*** STORED DATA Section Begins ***
(** ** Refinement *)

Lemma tree_ext root A A' : tree root A → attrs A' = attrs A → dirof A' = dirof A → held A' = held A → tree root A'.
Proof. intros [T1 T2 T3 T4 T5] E1 E2 E3. split; unfold is_dir in *; by rewrite ?E1, ?E2, ?E3. Qed.
Lemma wf_unlinked r A : wf A → wf (set_dirof (delete r) A).
Proof.
  intros [W1 W2 W3 W4 W5]. split; cbn [set_dirof attrs dirof held dheld dvals]; try done.
  - intros c n [_ Hc]%lookup_delete_Some. eauto.
  - intros c c' n a a' [_ Hc]%lookup_delete_Some [_ Hc']%lookup_delete_Some. eauto.
Qed.
Lemma wf_hold n A : wf A → is_Some (attrs A !! n) → wf (hold n A).
Proof. intros [] Hn. split; try done. intros k [Hk|Hk%gmultiset_elem_of_singleton]%gmultiset_elem_of_disj_union; [eauto|by subst]. Qed.
Lemma wf_born r ty data A : wf A → attrs A !! r = None → (∀ d, data = Some d → is_Some (dvals A !! d)) → wf (born r ty data A).
Proof.
  intros Hw Hr Hd. destruct (fresh_unlinked A r Hw Hr) as (Hdr & _ & Hk). apply wf_hold; [|cbn [set_attrs attrs]; rewrite lookup_insert_eq; eauto].
  destruct Hw as [W1 W2 W3 W4 W5]. split; cbn [set_attrs attrs dirof held dheld dvals]; try done.
  - intros c p Hcp. destruct (W1 c p Hcp) as ([a1 Ha1] & ap & Hap & T). rewrite !lookup_insert_ne by congruence. eauto.
  - intros c c' p a1 a2 Hc1 Hc2 E1 E2. rewrite lookup_insert_ne in E1, E2 by congruence. by eapply W2.
  - intros n Hn. destruct (W3 n Hn) as [? ?]. rewrite lookup_insert_ne by congruence. eauto.
  - intros n a1 d. rewrite lookup_insert_Some. intros [[<- <-]|[_ ?]]; [by apply Hd|eauto].
Qed.
Lemma attached_reach root A n : tree root A → attached A n = true → reach (dirof A) root n.
Proof.
  intros Ht Hn. unfold attached in Hn. destruct (attrs A !! n) as [a|] eqn:Ha; [|done]. cbn in Hn. pose proof (t_parent _ _ Ht n a Ha) as Hp.
  destruct (decide (n = root)) as [->|Hne]; [constructor|]. rewrite Hp in Hn. destruct (dirof A !! n) as [p|] eqn:Ed; [|done]. eapply reach_up; [done|]. by eapply (t_reach _ _ Ht).
Qed.
Lemma detached root A n a : tree root A → attrs A !! n = Some a → attached A n = false → dirof A !! n = None ∧ n ≠ root.
Proof.
  intros Ht Ha Hn. unfold attached in Hn. rewrite Ha in Hn. cbn in Hn. pose proof (t_parent _ _ Ht n a Ha) as Hp. destruct (decide (n = root)); rewrite Hp in Hn; [done|].
  by destruct (dirof A !! n).
Qed.

(** A node outside the tree takes a name of a directory of the tree. *)
Lemma tree_link root A dir m r a : wf A → tree root A → attrs A !! r = Some a → dirof A !! r = None → r ≠ root → reach (dirof A) root dir → replaceable A dir m → tree root (s_replace dir m r A).
Proof.
  intros Hw Ht Ha Hd Hr Hdir Hrep. assert (set_dirof (delete r) A = A) as E by (apply astate_eq; try done; cbn [set_dirof dirof]; by rewrite delete_id).
  rewrite <-E. apply tree_replace; rewrite ?E; try done. intros Hrd. exact (Hr (reach_top _ _ _ _ Hrd Hdir Hd (t_top _ _ Ht))).
Qed.

Lemma s_link_tree root A alloc node dir nm a : wf A → tree root A → attrs A !! node = Some a → (∀ r, alloc = Some r → attrs A !! r = None) →
  replaceable A dir (vfs_name_mangle cfg nm) → tree root (s_link cfg alloc node dir nm A).2.
Proof.
  intros Hw Ht Ha Hal Hrep. unfold s_link. destruct (_ <=? _)%nat; [done|]. destruct (decide _); [done|]. destruct (attached A dir) eqn:Ead; [|done]. cbn [negb].
  pose proof (attached_reach root A dir Ht Ead) as Hdir. destruct (attached A node) eqn:Ean.
  - destruct (decide _); [done|]. destruct alloc as [r|]; [|done]. specialize (Hal r eq_refl). cbn [snd]. destruct (fresh_unlinked A r Hw Hal) as (Hd & _ & Hk).
    pose proof (tree_born root r VFS_NODE_FILE (attrs A !! node ≫= a_data) A Hw Ht Hal) as Htb. set (B := born _ _ _ A) in *.
    assert (r ≠ root) as Hr. { intros ->. pose proof (t_root _ _ Ht) as H. unfold is_dir in H. by rewrite Hal in H. }
    assert (attrs B !! r = Some {| a_name := []; a_type := VFS_NODE_FILE; a_parent := None; a_data := attrs A !! node ≫= a_data |}) as Hrb by (cbn [B born hold set_held set_attrs attrs]; apply lookup_insert_eq).
    eapply tree_link; try done.
    + apply wf_born; [done|done|]. rewrite Ha. cbn. intros d Hd'. by eapply (wf_data _ Hw).
    + intros o. unfold B. rewrite entry_born by done. apply Hrep.
  - cbn [snd]. destruct (detached root A node a Ht Ha Ean) as [Hd Hn]. apply (tree_link root (hold node A) dir _ node a); try done; [apply wf_hold; eauto|by apply tree_hold].
Qed.
Lemma s_move_tree root A node dir nm a : wf A → tree root A → attrs A !! node = Some a → ¬ reach (dirof A) node dir →
  replaceable (set_dirof (delete node) A) dir (vfs_name_mangle cfg nm) → tree root (s_move cfg node dir nm A).2.
Proof.
  intros Hw Ht Ha Hun Hrep. unfold s_move. destruct (_ <=? _)%nat; [done|]. destruct (decide _); [done|]. rewrite Ha. cbn [option_bind mbind]. pose proof (t_parent _ _ Ht node a Ha) as Hp.
  destruct (a_parent a) as [p|]; [|done]. destruct (Nat.eqb_spec p node) as [|Hpn]; [done|]. destruct (attached A dir) eqn:Ead; [|done]. cbn [negb snd].
  destruct (decide (node = root)) as [->|Hn]; [congruence|]. apply tree_replace; try done; [by apply wf_unlinked|by apply attached_reach].
Qed.
Lemma s_unlink_tree root A dir nm : wf A → tree root A → tree root (s_unlink cfg dir nm A).2.
Proof.
  intros Hw Ht. unfold s_unlink. destruct (entry A dir _) as [c|] eqn:Ee; [|done]. destruct (decide (kids A c = ∅)); [|done]. cbn [snd].
  apply (entry_Some A dir _ c Hw) in Ee as [Hd _]. apply tree_collect. apply tree_unlink; try done.
Qed.

(** Whatever the client drops, no directory with children goes away. *)
Lemma droppable root A n : tree root A → n ∈ held A → root ∈ held A ∖ {[+ n +]} → (1 < refs A n)%nat ∨ (kids A n = ∅ ∧ n ∉ (∅ : gset nat)).
Proof.
  intros Ht Hn Hr. pose proof (proj1 (elem_of_multiplicity n (held A)) Hn) as Hm. destruct (decide (n = root)) as [->|Hne].
  - left. pose proof (proj1 (elem_of_multiplicity root _) Hr) as Hm'. rewrite multiplicity_difference, multiplicity_singleton, decide_True in Hm' by done. unfold refs. lia.
  - destruct (dirof A !! n) eqn:Ed; [left; unfold refs, linked; rewrite Ed; lia|right]. split; [by eapply tree_outside|set_solver].
Qed.

Lemma open_op_spec A s alloc flags node : core cfg ∅ A s → is_Some (attrs A !! node) → RamfsFile.flag flags VFS_OPEN_TRUNCATE = false →
  ∃ s' e f, ramfs_node_open alloc flags node s = Ok (e, f, s') ∧ (s_open alloc flags node A).1 = RFile e f ∧ core cfg ∅ (s_open alloc flags node A).2 s'.
Proof.
  intros Hc Hn Hfl. unfold ramfs_node_open, s_open. destruct alloc; [|by do 3 eexists]. cbn [negb]. destruct (node_refnew_spec cfg ∅ A s node Hc Hn) as (s1 & -> & Hc1). cbn [mbind outcome_bind].
  destruct Hn as [a Ha]. destruct (getnode_spec cfg _ _ _ _ _ Hc1 Ha) as (x & -> & _ & Hx). cbn [mbind outcome_bind]. rewrite (n_type _ _ _ _ _ _ Hx), Ha. cbn [option_bind mbind].
  pose proof (n_body _ _ _ _ _ _ Hx) as Hb. destruct (a_type a) eqn:Et.
  - destruct (body x); [destruct Hb; congruence|]. destruct Hb as (_ & -> & _). by do 3 eexists.
  - destruct (get_data_spec cfg ∅ (hold node A) s1 node a Hc1 Ha Et) as (d & -> & Hd). rewrite Hd. cbn [mbind outcome_bind].
    destruct (wf_data _ (c_wf _ _ _ _ Hc1) node a d Ha Hd) as [v Hv]. destruct (core_data cfg _ _ _ _ _ Hc1 Hv) as (o & -> & _). cbn [of_option mbind outcome_bind].
    unfold RamfsFile.ramfs_node_open. cbn [negb]. rewrite Hfl. cbn [negb require of_option mbind outcome_bind].
    destruct (data_refnew_spec cfg ∅ _ s1 d Hc1) as (s2 & -> & Hc2); [by eexists|]. by do 3 eexists.
Qed.
Lemma close_op_spec root A s file : sim root A s → legal root (OClose file) A →
  ∃ s', ramfs_file_close cfg file s = Ok (0, s') ∧ sim root (s_close file A).2 s'.
Proof.
  intros [Hc Ht] (Hn & Hr & Hp). pose proof (c_wf _ _ _ _ Hc) as Hw. destruct (wf_held _ Hw _ Hn) as [a Ha]. unfold ramfs_file_close, s_close. cbn [snd].
  destruct (getnode_spec cfg _ _ _ _ _ Hc Ha) as (x & -> & _ & Hx). cbn [mbind outcome_bind]. rewrite (n_type _ _ _ _ _ _ Hx).
  set (A1 := match f_priv file with PData d _ => drelease d A | PIndex _ => A end).
  assert (∃ s1, (if bool_decide (a_type a = VFS_NODE_FILE) then match f_priv file with PData d _ => ramfs_data_refdrop d s | PIndex _ => Err FUndef end else Ok s) = Ok s1 ∧ core cfg ∅ A1 s1) as (s1 & -> & Hc1).
  { unfold A1. destruct (f_priv file) as [d f|i].
    - destruct Hp as [Hd Hh]. rewrite bool_decide_true by (rewrite (is_dir_eq A _ a Ha) in Hd; by destruct (a_type a)). by apply data_refdrop_spec.
    - apply (is_dir_eq A _ a Ha) in Hp. rewrite bool_decide_false by congruence. by eexists. }
  cbn [mbind outcome_bind]. assert (attrs A1 = attrs A ∧ dirof A1 = dirof A ∧ held A1 = held A) as (E1 & E2 & E3).
  { unfold A1. destruct (f_priv file); [|done]. unfold drelease. destruct (dcollect_ok d (set_dheld (λ h, h ∖ {[+ d +]}) A)) as (-> & -> & -> & _). done. }
  pose proof (tree_ext root A A1 Ht E1 E2 E3) as Ht1. destruct (node_refdrop_spec cfg ∅ A1 s1 (f_node file) Hc1) as (s2 & -> & Hc2); [by rewrite E3|apply (droppable root); rewrite ?E3; done|].
  exists s2. split; [done|]. split; [done|]. apply tree_release; [done|]. by rewrite E3.
Qed.
Lemma write_op_spec A s ans d offset bs : core cfg ∅ A s → legal 0 (OWrite ans d offset bs) A →
  ∃ s' k off, file_write cfg ans d offset bs s = Ok (k, off, s') ∧ (s_write ans d offset bs A).1 = RWritten k off ∧ core cfg ∅ (s_write ans d offset bs A).2 s'.
Proof.
  intros Hc [Hd Hok]. pose proof (c_wf _ _ _ _ Hc) as Hw. destruct (wf_dheld _ Hw _ Hd) as [v Hv]. destruct (core_data cfg _ _ _ _ _ Hc Hv) as (o & Eo & Ev & Er & Ep).
  unfold file_write, s_write. rewrite Eo. cbn [of_option mbind outcome_bind]. rewrite Hv in *. cbn [default from_option id] in *. rewrite Ev.
  destruct (RamfsFile.ramfs_file_write (W cfg) ans v offset bs) as [[[k v'] off]|]; [|done]. cbn [mbind outcome_bind fst snd]. do 3 eexists. split; [done|]. split; [done|].
  apply (core_datas cfg ∅ A); try done.
  - destruct Hw. split; try done; cbn [set_dvals dheld dvals attrs].
    + intros d' Hd'. destruct (decide (d' = d)) as [->|]; [rewrite lookup_insert_eq; eauto|rewrite lookup_insert_ne by done; eauto].
    + intros n a d' Ha Hd'. destruct (decide (d' = d)) as [->|]; [rewrite lookup_insert_eq; eauto|rewrite lookup_insert_ne by done; eauto].
  - intros d'. cbn [set_dvals dvals]. destruct (decide (d' = d)) as [->|Hne]; [by rewrite !lookup_insert_eq|]. rewrite !lookup_insert_ne by done. apply (c_datas _ _ _ _ Hc d').
Qed.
*** STORED DATA Section Ends ***
## TASK PROMPT
Would you set down, word for word, the lines from the opening of the entries above through the line with "- intros c n", both included, and no others?

## SOLUTION TO THE PROBLEM
(** ** Refinement *)

Lemma tree_ext root A A' : tree root A → attrs A' = attrs A → dirof A' = dirof A → held A' = held A → tree root A'.
Proof. intros [T1 T2 T3 T4 T5] E1 E2 E3. split; unfold is_dir in *; by rewrite ?E1, ?E2, ?E3. Qed.
Lemma wf_unlinked r A : wf A → wf (set_dirof (delete r) A).
Proof.
  intros [W1 W2 W3 W4 W5]. split; cbn [set_dirof attrs dirof held dheld dvals]; try done.
  - intros c n [_ Hc]%lookup_delete_Some. eauto.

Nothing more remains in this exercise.